**Problem to solve:** From the first line through the one containing "(moduleRegistry this1) st", restate the listing word for word, and give no other lines.

**Source data:**
(** [loadAllModules] on a new loader: it returns; its registry is the one
    the registration pass built; the entry points of the resolved order
    are invoked one after the other; the loaded map holds the ids whose
    call completed. *)
Lemma loadAllModules_spec app_db platform hostLevel discovered :
  let this0 := new_ModuleLoader app_db platform hostLevel in
  let this1 := load_definitions this0 discovered in
  ∃ st this',
  sortModulesByDependency (logger this1) (moduleRegistry this1)
    = Some (sorted st, sort_logger st)
  ∧ sort_inv (moduleRegistry this1) st
  ∧ (∀ x, x ∈ sorted st ↔ x ∈ JsMap.keys (moduleRegistry this1))
  ∧ loadAllModules this0 discovered = Some this'
  ∧ moduleRegistry this' = moduleRegistry this1
  ∧ registry_sound platform hostLevel (moduleRegistry this1)
  ∧ (∃ ext, logger this' = sort_logger st ++ ext
            ∧ ∀ id, (id, false) ∈ load_calls this' →
                    initialization_error_entry id ∈ ext)
  ∧ (load_calls this').*1 = sorted st
  ∧ (∀ id, id ∈ JsMap.keys (loadedModules this') ↔ (id, true) ∈ load_calls this')
  ∧ (∀ id r, JsMap.get (loadedModules this') id = Some r →
             JsMap.get (moduleRegistry this1) id = Some r)
  ∧ (∀ id r f, JsMap.get (moduleRegistry this1) id = Some r →
               load (exports r) = Some f → (∀ h, ∃ h', f h = Completed h') →
               (id, true) ∈ load_calls this').
Proof.
  intros this0 this1.
  destruct (load_definitions_spec discovered this0) as [Hext Hsound].
  { intros id r Hget. done. }
  fold this1 in Hext, Hsound. simpl in Hsound.
  destruct Hext as (_ & _ & _ & Hloaded1 & Hcalls1 & _).
  destruct (sortModulesByDependency_spec (moduleRegistry this1) (logger this1))
    as (st & Hs & Hinv & Hkeys & _).
  pose proof (initialize_in_order_spec (sorted st)
    (with_logger this1 (sort_logger st))) as Hinit.
  destruct Hinit as (Hreg & new & ext & Hcalls & Hnew & Hlog & Hk & Herr & Hget & Hok).
  { intros id Hid. apply Hkeys, JsMap_get_is_Some in Hid as [r Hr].
    exists r. split; [done|]. by apply (Hsound id r Hr). }
  simpl in *. rewrite Hcalls1 in Hcalls. rewrite Hloaded1 in Hk, Hget. simpl in *.
  exists st, (initialize_in_order (with_logger this1 (sort_logger st)) (sorted st)).
  split_and!; try done.
  - unfold loadAllModules. fold this0 this1. by rewrite Hs.
  - exists ext. split; [done|]. intros id Hid. apply Herr. by rewrite Hcalls in Hid.
  - by rewrite Hcalls.
  - intros id. rewrite Hk, Hcalls. split; [|by right].
    intros [Hin|Hin]; [by apply elem_of_nil in Hin|done].
  - intros id r Hr. by destruct (Hget id r Hr).
  - intros id r f Hr Hf Hall. rewrite Hcalls. eapply Hok; try done.
    apply Hkeys, JsMap_get_is_Some. by eexists.
Qed.

(** C10: [validateManifest] answers [false] on every manifest one of
    whose four required fields is falsy: absent, the empty string, or the
    number [0] for [api_level]; and it answers and logs exactly as on the
    manifest in which the falsy fields are absent. *)
Theorem validateManifest_rejects_falsy this m moduleId :
  name m ∈ [None; Some ""] ∨ version m ∈ [None; Some ""]
  ∨ api_level m ∈ [None; Some 0%Z] ∨ target_platform m ∈ [None; Some ""] →
  (validateManifest this (Some m) moduleId).1 = false
  ∧ validateManifest this (Some m) moduleId
  = validateManifest this
      (Some (mkManifest
               (if truthy (name m) then name m else None)
               (if truthy (version m) then version m else None)
               (if truthy (api_level m) then api_level m else None)
               (if truthy (target_platform m) then target_platform m else None)
               (dependencies m)))
      moduleId.
Proof.
  intros Hfalsy. split.
  - destruct (validateManifest this (Some m) moduleId).1 eqn:Hv; [|done].
    apply validateManifest_true in Hv as (Hn & Hv & Ha & Ht & _).
    destruct Hfalsy as [H|[H|[H|H]]];
      apply elem_of_cons in H as [H|H%list_elem_of_singleton];
      first [ rewrite H in Hn; by cbv in Hn | rewrite H in Hv; by cbv in Hv
      | rewrite H in Ha; by cbv in Ha | rewrite H in Ht; by cbv in Ht ].
  - destruct m as [n v a t d]. simpl.
    unfold validateManifest, requiredFields, manifest_field_truthy,
      api_level_exceeds, platform_satisfied, show_api_level, show_target_platform.
    simpl.
    destruct (truthy n) eqn:Hn, (truthy v) eqn:Hv, (truthy a) eqn:Ha,
      (truthy t) eqn:Ht; simpl; rewrite ?Hn, ?Hv, ?Ha, ?Ht; try done.
Qed.



(** C6 (amended): [loadModule] refuses a candidate whose manifest declares
    an [api_level] above the host's and leaves the registry as it was, so
    that no record of the registry or of the loaded map declares one; and
    a candidate whose id no other candidate has, whose four required
    fields are truthy ([api_level] not [0], the strings not empty), whose
    [api_level] is at most the host's, whose [target_platform] the host
    version satisfies, and whose [load] is a function that completes, is
    in the loaded map. *)
Theorem manifest_gating app_db platform hostLevel discovered :
  ∃ this',
  loadAllModules (new_ModuleLoader app_db platform hostLevel) discovered = Some this'
  ∧ (∀ this id path e m a,
       require path = Some e → HeliactylModule e = Some m →
       api_level m = Some a → (apiLevel this < a)%Z →
       (loadModule this id path).1 = false
       ∧ moduleRegistry (loadModule this id path).2 = moduleRegistry this)
  ∧ (∀ id r, JsMap.get (moduleRegistry this') id = Some r
             ∨ JsMap.get (loadedModules this') id = Some r →
             ∃ a, api_level (manifest r) = Some a ∧ (a ≤ hostLevel)%Z)
  ∧ (∀ c e m f n v a t,
       NoDup (cand_id <$> discovered) → c ∈ discovered →
       require (cand_path c) = Some e → HeliactylModule e = Some m →
       name m = Some n → n ≠ "" →
       version m = Some v → v ≠ "" →
       api_level m = Some a → a ≠ 0%Z → (a ≤ hostLevel)%Z →
       target_platform m = Some t → t ≠ "" → semver_satisfies platform t = true →
       load e = Some f → (∀ h, ∃ h', f h = Completed h') →
       cand_id c ∈ JsMap.keys (loadedModules this')).
Proof.
  destruct (loadAllModules_spec app_db platform hostLevel discovered)
    as (st & this' & Hs & Hinv & Hkeys & Hload & Hreg & Hsound & _ & Hcalls & Hk & Hget & Hok).
  exists this'. split_and!; [done| | |].
  - intros this id path e m a. apply loadModule_api_level_too_high.
  - intros id r Hr.
    assert (JsMap.get (moduleRegistry
      (load_definitions (new_ModuleLoader app_db platform hostLevel) discovered))
      id = Some r) as Hr'.
    { destruct Hr as [Hr|Hr]; [by rewrite <- Hreg|by apply Hget]. }
    destruct (Hsound id r Hr') as (_ & _ & _ & (_ & _ & Ha & _ & Hex & _)).
    unfold api_level_exceeds in Hex.
    destruct (api_level (manifest r)) as [a|]; [|done].
    exists a. split; [done|]. apply Z.ltb_ge in Hex. lia.
  - intros c e m f n v a t Hnd Hc Hreq Hm Hn Hne Hv Hve Ha Hae Hle Ht Hte Hsat Hf Hall.
    apply Hk. eapply (Hok (cand_id c) (mkRecord (cand_id c) (cand_path c) e m) f);
      [|done|done].
    apply load_definitions_registers; try done.
    unfold manifest_accepted, api_level_exceeds, platform_satisfied. simpl.
    rewrite Hn, Hv, Ha, Ht. simpl. split_and!.
    + by destruct n.
    + by destruct v.
    + unfold truthy, Z_truthy. apply negb_true_iff. by apply Z.eqb_neq.
    + by destruct t.
    + apply Z.ltb_ge. lia.
    + done.
Qed.
End loader_claims.

(** ** The claims at concrete registries *)

Lemma closed_under_dependencies_sound {Host} (moduleMap : JsMap.t (ModuleRecord Host))
    (s : list string) a b :
  closed_under_dependencies moduleMap s = true →
  a ∈ s → depends_transitively moduleMap a b → b ∈ s.
Proof.
  intros Hclosed Ha Hab. induction Hab as [a|a c b Hac _ IH]; [done|].
  apply IH. destruct Hac as (dep & Hdep & <- & Hhas).
  unfold closed_under_dependencies in Hclosed.
  rewrite forallb_forall in Hclosed.
  apply list_elem_of_In, Hclosed in Ha. rewrite forallb_forall in Ha.
  apply list_elem_of_In, Ha in Hdep. rewrite Hhas in Hdep. simpl in Hdep.
  by apply bool_decide_eq_true in Hdep.
Qed.

Lemma not_precedes_swapped (x y : string) : x ≠ y → ¬ precedes [x; y] y x.
Proof.
  intros Hne (i & j & Hi & Hj & Hlt).
  destruct i as [|[|i]], j as [|[|j]]; simpl in *; simplify_eq; lia.
Qed.

(** C1, as stated, fails on a cycle: B requires A and A is registered, yet
    A is not before B in the resolved order. *)
Lemma required_dependency_precedes_counterexample :
  requires Examples.cyclic_registry "B" "A"
  ∧ sortModulesByDependency [] Examples.cyclic_registry
    = Some (["B"; "A"],
            [mkLogEntry LevelError "Circular dependency detected involving module A"])
  ∧ ¬ precedes ["B"; "A"] "A" "B".
Proof.
  split_and!.
  - exists (mkDependency "A" false). split_and!; [by left|done|done|done].
  - by vm_compute.
  - by apply not_precedes_swapped.
Qed.

Lemma required_dependency_precedes_witness :
  requires Examples.scenario_registry "core/billing" "core/auth"
  ∧ ¬ depends_transitively Examples.scenario_registry "core/auth" "core/billing"
  ∧ ∃ order l', sortModulesByDependency [] Examples.scenario_registry = Some (order, l')
                ∧ precedes order "core/auth" "core/billing".
Proof.
  assert (Hreq : requires Examples.scenario_registry "core/billing" "core/auth").
  { exists (mkDependency "core/auth" false). split_and!; [by left|done|done|done]. }
  assert (Hback : ¬ depends_transitively Examples.scenario_registry "core/auth" "core/billing").
  { intros Hr.
    pose proof (closed_under_dependencies_sound Examples.scenario_registry
      ["core/auth"] _ _ eq_refl (list_elem_of_here _ _) Hr) as Hin.
    apply list_elem_of_singleton in Hin. discriminate Hin. }
  split_and!; [done|done|].
  exact (required_dependency_precedes Examples.scenario_registry [] _ _ Hreq Hback).
Defined.

Lemma sortModulesByDependency_permutation_witness :
  JsMap.wf Examples.cyclic_registry
  ∧ ∃ order l', sortModulesByDependency [] Examples.cyclic_registry = Some (order, l')
                ∧ NoDup order ∧ order ≡ₚ JsMap.keys Examples.cyclic_registry.
Proof.
  assert (Hwf : JsMap.wf Examples.cyclic_registry).
  { unfold JsMap.wf. compute_done. }
  split; [done|].
  exact (sortModulesByDependency_permutation Examples.cyclic_registry [] Hwf).
Defined.

(** C9, as stated, fails: Y and Z have no dependency relationship, Y is
    before Z in the registry, and Z is before Y in the resolved order. *)
Lemma registry_order_kept_counterexample :
  JsMap.keys Examples.tie_registry = ["X"; "Y"; "Z"]
  ∧ ¬ depends_transitively Examples.tie_registry "Y" "Z"
  ∧ ¬ depends_transitively Examples.tie_registry "Z" "Y"
  ∧ sortModulesByDependency [] Examples.tie_registry = Some (["Z"; "X"; "Y"], [])
  ∧ precedes ["Z"; "X"; "Y"] "Z" "Y"
  ∧ ¬ precedes ["Z"; "X"; "Y"] "Y" "Z".
Proof.
  split_and!.
  - done.
  - intros Hr.
    pose proof (closed_under_dependencies_sound Examples.tie_registry
      ["Y"] _ _ eq_refl (list_elem_of_here _ _) Hr) as Hin.
    apply list_elem_of_singleton in Hin. discriminate Hin.
  - intros Hr.
    pose proof (closed_under_dependencies_sound Examples.tie_registry
      ["Z"] _ _ eq_refl (list_elem_of_here _ _) Hr) as Hin.
    apply list_elem_of_singleton in Hin. discriminate Hin.
  - by vm_compute.
  - exists 0, 2. split_and!; [done|done|lia].
  - intros (i & j & Hi & Hj & Hlt).
    destruct i as [|[|[|i]]], j as [|[|[|j]]]; simpl in *; simplify_eq; lia.
Qed.

Lemma registry_order_kept_witness :
  JsMap.keys Examples.tie_registry !! 0 = Some "X"
  ∧ JsMap.keys Examples.tie_registry !! 1 = Some "Y"
  ∧ 0 < 1
  ∧ (∀ i' k, i' ≤ 0 → JsMap.keys Examples.tie_registry !! i' = Some k →
             ¬ depends_transitively Examples.tie_registry k "Y")
  ∧ ∃ order l', sortModulesByDependency [] Examples.tie_registry = Some (order, l')
                ∧ precedes order "X" "Y".
Proof.
  assert (Hfree : ∀ i' k, i' ≤ 0 → JsMap.keys Examples.tie_registry !! i' = Some k →
    ¬ depends_transitively Examples.tie_registry k "Y").
  { intros i' k Hi' Hk Hr. assert (i' = 0) as -> by lia.
    injection Hk as <-.
    pose proof (closed_under_dependencies_sound Examples.tie_registry
      ["X"; "Z"] _ _ eq_refl (list_elem_of_here _ _) Hr) as Hin.
    apply elem_of_cons in Hin as [Hin|Hin]; [discriminate Hin|].
    apply list_elem_of_singleton in Hin. discriminate Hin. }
  split_and!; [done|done|lia|done|].
  exact (registry_order_kept Examples.tie_registry [] 0 1 "X" "Y"
    eq_refl eq_refl (le_n 1) Hfree).
Defined.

**Exercise answer:**
(** [loadAllModules] on a new loader: it returns; its registry is the one
    the registration pass built; the entry points of the resolved order
    are invoked one after the other; the loaded map holds the ids whose
    call completed. *)
Lemma loadAllModules_spec app_db platform hostLevel discovered :
  let this0 := new_ModuleLoader app_db platform hostLevel in
  let this1 := load_definitions this0 discovered in
  ∃ st this',
  sortModulesByDependency (logger this1) (moduleRegistry this1)
    = Some (sorted st, sort_logger st)
  ∧ sort_inv (moduleRegistry this1) st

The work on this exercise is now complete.